[Data excerpts]

(* ===== verification/PolicyTypes.v ===== *)
(** * The policy contract

    Model of [packages/shared/src/commandPolicy.ts]: rules, predicates, profiles,
    the policy document, the request of one tool call and the verdict, and the
    schema of a declared command.  A JavaScript object used as a map is [rec]: its
    entries in enumeration order (keys are names, never array indices). *)
From S2P Require Import Prelude JsText Regex ShellScanner.

Abbreviation rec A := (list (str * A)).

Definition has_own {A} (r : rec A) (k : str) : bool := existsb (λ e, str_eqb e.1 k) r.
Fixpoint get {A} (r : rec A) (k : str) : option A :=
  match r with
  | [] => None
  | (k', v) :: r' => if str_eqb k' k then Some v else get r' k
  end.
(** [r[k] = v]: in place when the key exists, at the end otherwise. *)
Fixpoint put {A} (r : rec A) (k : str) (v : A) : rec A :=
  match r with
  | [] => [(k, v)]
  | (k', v') :: r' => if str_eqb k' k then (k', v) :: r' else (k', v') :: put r' k v
  end.
(** [{ ...a, ...b }] *)
Definition spread {A} (a b : rec A) : rec A := fold_left (λ r e, put r e.1 e.2) b a.

Inductive PolicyMode := ModeEnforce | ModeObserve | ModeOff.
Inductive ProfileMode := ProfileEnforce | ProfileObserve.
Inductive RuleDecision := Deny | Allow | Ask.
Inductive RuleActor := ActorSession | ActorSubagent | ActorAny.
Inductive RulePresence := PresenceAttended | PresenceUnattended | PresenceAny.
Inductive RuleCoverage := SomeCommand | EveryCommand.
Inductive PolicyPresence := Attended | Unattended.
Inductive PolicyActor := SessionActor | SubagentActor.
Inductive PolicySource := PreToolUse | PermissionRequest.

#[export] Instance PolicyMode_eq_dec : EqDecision PolicyMode.
Proof. solve_decision. Defined.
#[export] Instance ProfileMode_eq_dec : EqDecision ProfileMode.
Proof. solve_decision. Defined.
#[export] Instance RuleDecision_eq_dec : EqDecision RuleDecision.
Proof. solve_decision. Defined.
#[export] Instance PolicyPresence_eq_dec : EqDecision PolicyPresence.
Proof. solve_decision. Defined.
#[export] Instance PolicyActor_eq_dec : EqDecision PolicyActor.
Proof. solve_decision. Defined.
#[export] Instance RuleCoverage_eq_dec : EqDecision RuleCoverage.
Proof. solve_decision. Defined.

Record FlagGroups := mkFlagGroups
  { flags_all : option (list (list str)); flags_any : option (list (list str)); flags_none : option (list (list str)) }.

(** [OneOrMany]: a text or a list of texts. *)
Inductive OneOrMany := One (s : str) | Many (l : list str).

(** [p_otherKeys] are the keys of the object that are not in the interface. *)
Inductive RulePredicate := mkPredicate
  { p_program : option OneOrMany;
    p_subcommand : option OneOrMany;
    p_flags : option FlagGroups;
    p_commandPrefix : option (list (list str));
    p_repoWideSearch : option bool;
    p_writesPathMatching : option (list str);
    p_argMatching : option (list str);
    p_readsOnlyWithin : option (list str);
    p_recipientIsFleetSession : option bool;
    p_writesFilesOutside : option (list str);
    p_runsDeclaredCommand : option (list str);
    p_anyOf : option (list RulePredicate);
    p_allOf : option (list RulePredicate);
    p_not : option RulePredicate;
    p_otherKeys : list str }.

Record PolicyRule := mkRule
  { rule_id : str;
    rule_tools : option (list str);
    rule_harnesses : option (list str);
    rule_actor : option RuleActor;
    rule_presence : option RulePresence;
    rule_models : option (list str);
    rule_appliesTo : option RuleCoverage;
    rule_decision : RuleDecision;
    rule_when : RulePredicate;
    rule_reason : str;
    rule_alternative : option str;
    rule_escapeMarker : option str }.

Record PolicyProfile := mkProfile
  { profile_extends : option str; profile_rules : list str; profile_mode : option ProfileMode }.

Definition POLICY_DOCUMENT_VERSION : Z := 1.
Record CommandPolicyDocument := mkDocument
  { doc_version : Z;
    doc_mode : PolicyMode;
    doc_profiles : rec PolicyProfile;
    doc_roleToProfile : rec str;
    doc_rules : list PolicyRule }.

Record PolicyRequest := mkRequest
  { req_sessionId : str;
    req_harness : str;
    req_role : option str;
    req_model : option str;
    req_presence : PolicyPresence;
    req_actor : PolicyActor;
    req_source : PolicySource;
    req_toolName : str;
    req_command : option str;
    req_filePaths : option (list str);
    req_recipient : option str;
    req_recipientNamesManager : option bool;
    req_cwd : str;
    req_worktreeRoot : option str;
    req_scratchRoots : list str;
    req_toolResultsRoot : option str }.

Record ObservedRefusal := mkObserved { obs_ruleId : str; obs_reason : str; obs_alternative : option str }.
Inductive PolicyVerdict :=
  | VAllow (allowedBy : option str) (observed : option ObservedRefusal) (degraded : bool)
  | VDeny (ruleId reason alternative : str)
  | VAsk (ruleId reason : str).

(** ** Declared commands *)
Definition MAX_DECLARED_COMMANDS : nat := 50.
Definition MAX_DECLARED_COMMAND_CHARS : nat := 120.
Definition declaredUnit (c : N) : bool := is_alnum c || one_of (js "_.:/= -") c.
Definition DECLARED_COMMAND_PATTERN (s : str) : bool :=
  match s with [] => false | c :: rest => is_alnum c && forallb declaredUnit rest end.

Definition CHECK_SCRIPT : re :=
  r_any_of [js "test"; js "lint"; js "typecheck"; js "type-check"; js "type:check"].
Definition space_or_end : re := r_alt [r_lit (js " "); r_end].
Definition KNOWN_LAUNCHER_FORMS : list re :=
  [ r_seq [r_start; r_any_of [js "pytest"; js "mypy"; js "vitest"; js "jest"; js "tsc"; js "eslint"]; space_or_end];
    r_seq [r_start; r_lit (js "ruff check"); space_or_end];
    r_seq [r_start; r_lit (js "make");
           RStar (r_seq [r_lit (js " "); RChr is_word; RStar (RChr (λ c, is_alnum c || one_of (js "_.:-") c))]); r_end];
    r_seq [r_start; r_any_of [js "pnpm"; js "npm"; js "yarn"]; r_lit (js " ");
           r_alt [CHECK_SCRIPT; r_seq [r_lit (js "run "); CHECK_SCRIPT]]; space_or_end];
    r_seq [r_start; r_lit (js "cargo "); r_any_of [js "test"; js "clippy"; js "check"]; space_or_end];
    r_seq [r_start; r_lit (js "go "); r_any_of [js "test"; js "vet"]; space_or_end] ].
Definition startsWithKnownLauncher (command : str) : bool := existsb (λ form, re_test form command) KNOWN_LAUNCHER_FORMS.

(** [DeclaredCommandSchema.safeParse(command).success] *)
Definition DeclaredCommandSchema (command : str) : bool :=
  bool_decide (length command ≤ MAX_DECLARED_COMMAND_CHARS) && DECLARED_COMMAND_PATTERN command
  && startsWithKnownLauncher command.
Definition DeclaredCommandsSchema (commands : list str) : bool :=
  forallb DeclaredCommandSchema commands && bool_decide (length commands ≤ MAX_DECLARED_COMMANDS).

(** ** Records *)
Lemma has_own_get {A} (r : rec A) k : has_own r k = true ↔ is_Some (get r k).
Proof.
  induction r as [|[k' v] r IH]; simpl.
  { split; [done|by intros [? ?]]. }
  destruct (str_eqb k' k); simpl; [|done]. split; eauto.
Qed.
Lemma get_put {A} (r : rec A) k v k' : get (put r k v) k' = if str_eqb k k' then Some v else get r k'.
Proof.
  induction r as [|[k0 v0] r IH]; simpl; [done|].
  destruct (str_eqb k0 k) eqn:H0; simpl.
  - apply str_eqb_eq in H0 as ->. by destruct (str_eqb k k').
  - rewrite IH. destruct (str_eqb k0 k') eqn:H1; [|done].
    destruct (str_eqb k k') eqn:H2; [|done]. apply str_eqb_eq in H1, H2. subst.
    by rewrite str_eqb_refl in H0.
Qed.
(** The last entry of [b] for a key wins over [a]. *)
Lemma get_spread {A} (b a : rec A) k :
  NoDup b.*1 → get (spread a b) k = match get b k with Some v => Some v | None => get a k end.
Proof.
  unfold spread. revert a. induction b as [|[k0 v0] b IH]; intros a Hnd; simpl; [done|].
  apply list.NoDup_cons in Hnd as [Hn Hnd]. rewrite IH by done. rewrite get_put.
  destruct (get b k) as [v|] eqn:Hg; [|by destruct (str_eqb k0 k)].
  destruct (str_eqb k0 k) eqn:H0; [|done]. apply str_eqb_eq in H0 as ->. exfalso. apply Hn.
  clear -Hg. induction b as [|[k1 v1] b IH]; simpl in *; [done|]. rewrite elem_of_cons.
  destruct (str_eqb k1 k) eqn:H1; [apply str_eqb_eq in H1 as ->; by left|right; auto].
Qed.
Lemma get_key {A} (r : rec A) k v : get r k = Some v → k ∈ r.*1.
Proof.
  induction r as [|[k0 v0] r IH]; simpl; [done|]. destruct (str_eqb k0 k) eqn:Hk.
  - apply str_eqb_eq in Hk as ->. intros _. left.
  - intros H. right. auto.
Qed.

(** ** Maps built by [put] *)
Lemma put_elem {A} (r : rec A) k v e : e ∈ put r k v → e = (k, v) ∨ e ∈ r.
Proof.
  induction r as [|[k0 v0] r IH]; simpl; [intros ->%list_elem_of_singleton; by left|].
  destruct (str_eqb k0 k) eqn:Hk; rewrite !elem_of_cons; [apply str_eqb_eq in Hk as ->; tauto|naive_solver].
Qed.
Lemma put_keys {A} (r : rec A) k v : (put r k v).*1 = if has_own r k then r.*1 else r.*1 ++ [k].
Proof.
  induction r as [|[k0 v0] r IH]; csimpl; [done|].
  unfold has_own in *. csimpl. destruct (str_eqb k0 k); csimpl; [done|]. rewrite IH. by destruct (existsb _ r).
Qed.
Lemma has_own_keys {A} (r : rec A) k : has_own r k = true ↔ k ∈ r.*1.
Proof.
  unfold has_own. rewrite existsb_exists, list_elem_of_fmap. split.
  - intros (e & He%list_elem_of_In & <-%str_eqb_eq). by exists e.
  - intros (e & -> & He). exists e. rewrite <- list_elem_of_In. split; [done|apply str_eqb_refl].
Qed.
Lemma put_keys_NoDup {A} (r : rec A) k v : NoDup r.*1 → NoDup (put r k v).*1.
Proof.
  intros Hnd. rewrite put_keys. destruct (has_own r k) eqn:Hk; [done|].
  apply list.NoDup_app. split; [done|]. split; [|apply list.NoDup_singleton].
  intros x Hx ->%list_elem_of_singleton. apply has_own_keys in Hx. congruence.
Qed.
Lemma get_sound {A} (r : rec A) k v : get r k = Some v → (k, v) ∈ r.
Proof.
  induction r as [|[k0 v0] r IH]; simpl; [done|]. destruct (str_eqb k0 k) eqn:Hk; [|intros; right; auto].
  apply str_eqb_eq in Hk as ->. intros [= ->]. left.
Qed.
Lemma get_elem {A} (r : rec A) k v : NoDup r.*1 → (k, v) ∈ r → get r k = Some v.
Proof.
  induction r as [|[k0 v0] r IH]; intros Hnd Hin; [by apply elem_of_nil in Hin|].
  simpl in Hnd. apply list.NoDup_cons in Hnd as [Hn Hnd]. simpl.
  apply elem_of_cons in Hin as [[= -> ->]|Hin]; [by rewrite str_eqb_refl|].
  destruct (str_eqb k0 k) eqn:Hk; [|auto]. apply str_eqb_eq in Hk as ->. destruct Hn.
  apply list_elem_of_fmap. by exists (k, v).
Qed.

(** [map.delete(k)] *)
Definition del {A} (r : rec A) (k : str) : rec A := filter (λ e : str * A, e.1 ≠ k) r.

Lemma get_del_eq {A} (r : rec A) k : get (del r k) k = None.
Proof.
  unfold del. induction r as [|[k0 v] r IH]; [done|]. rewrite filter_cons. case_decide as Hd; [|done].
  simpl. simpl in Hd. apply str_eqb_neq in Hd. by rewrite Hd.
Qed.
Lemma get_del_ne {A} (r : rec A) k k' : k ≠ k' → get (del r k) k' = get r k'.
Proof.
  intros Hne. unfold del. induction r as [|[x v] r IH]; [done|]. rewrite filter_cons. destruct (decide _) as [Hx|Hx]; cbn in *; destruct (str_eqb x k') eqn:E; try done.
  apply str_eqb_eq in E. destruct Hx. congruence.
Qed.
Lemma get_del {A} (r : rec A) k k' : get (del r k) k' = if str_eqb k k' then None else get r k'.
Proof. destruct (str_eqb k k') eqn:E; [apply str_eqb_eq in E as ->; apply get_del_eq|]. apply get_del_ne. by apply str_eqb_neq. Qed.
Lemma get_filter_Some {A} (P : str * A → Prop) `{∀ e, Decision (P e)} (r : rec A) k v :
  NoDup r.*1 → get (filter P r) k = Some v → get r k = Some v ∧ P (k, v).
Proof.
  induction r as [|[k0 v0] r IH]; [done|]. csimpl. intros [Hn Hnd]%list.NoDup_cons. rewrite filter_cons.
  destruct (str_eqb k0 k) eqn:Hk.
  - apply str_eqb_eq in Hk as ->. case_decide as HP; simpl; [rewrite str_eqb_refl; by intros [= <-]|].
    intros Hg%get_key. exfalso. apply Hn. apply list_elem_of_fmap in Hg as (e & -> & [_ He]%list_elem_of_filter).
    apply list_elem_of_fmap. by exists e.
  - case_decide; simpl; [rewrite Hk|]; by apply IH.
Qed.
Lemma del_keys_NoDup {A} (P : str * A → Prop) `{∀ e, Decision (P e)} (r : rec A) : NoDup r.*1 → NoDup (filter P r).*1.
Proof. intros Hnd. eapply sublist_NoDup; [exact Hnd|]. apply fmap_sublist, sublist_filter. Qed.
Lemma put_length {A} (r : rec A) k v : length (put r k v) ≤ S (length r).
Proof. induction r as [|[k0 v0] r IH]; simpl; [lia|]. destruct (str_eqb k0 k); simpl; lia. Qed.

Problem requirements >> Print, without alteration, only the lines above between the one holding "destruct (str_eqb k0 k) eqn:Hk; rewrite" and the one holding "unfold has_own. rewrite", inclusive.

Written solution >>
  destruct (str_eqb k0 k) eqn:Hk; rewrite !elem_of_cons; [apply str_eqb_eq in Hk as ->; tauto|naive_solver].
Qed.
Lemma put_keys {A} (r : rec A) k v : (put r k v).*1 = if has_own r k then r.*1 else r.*1 ++ [k].
Proof.
  induction r as [|[k0 v0] r IH]; csimpl; [done|].
  unfold has_own in *. csimpl. destruct (str_eqb k0 k); csimpl; [done|]. rewrite IH. by destruct (existsb _ r).
Qed.
Lemma has_own_keys {A} (r : rec A) k : has_own r k = true ↔ k ∈ r.*1.
Proof.
  unfold has_own. rewrite existsb_exists, list_elem_of_fmap. split.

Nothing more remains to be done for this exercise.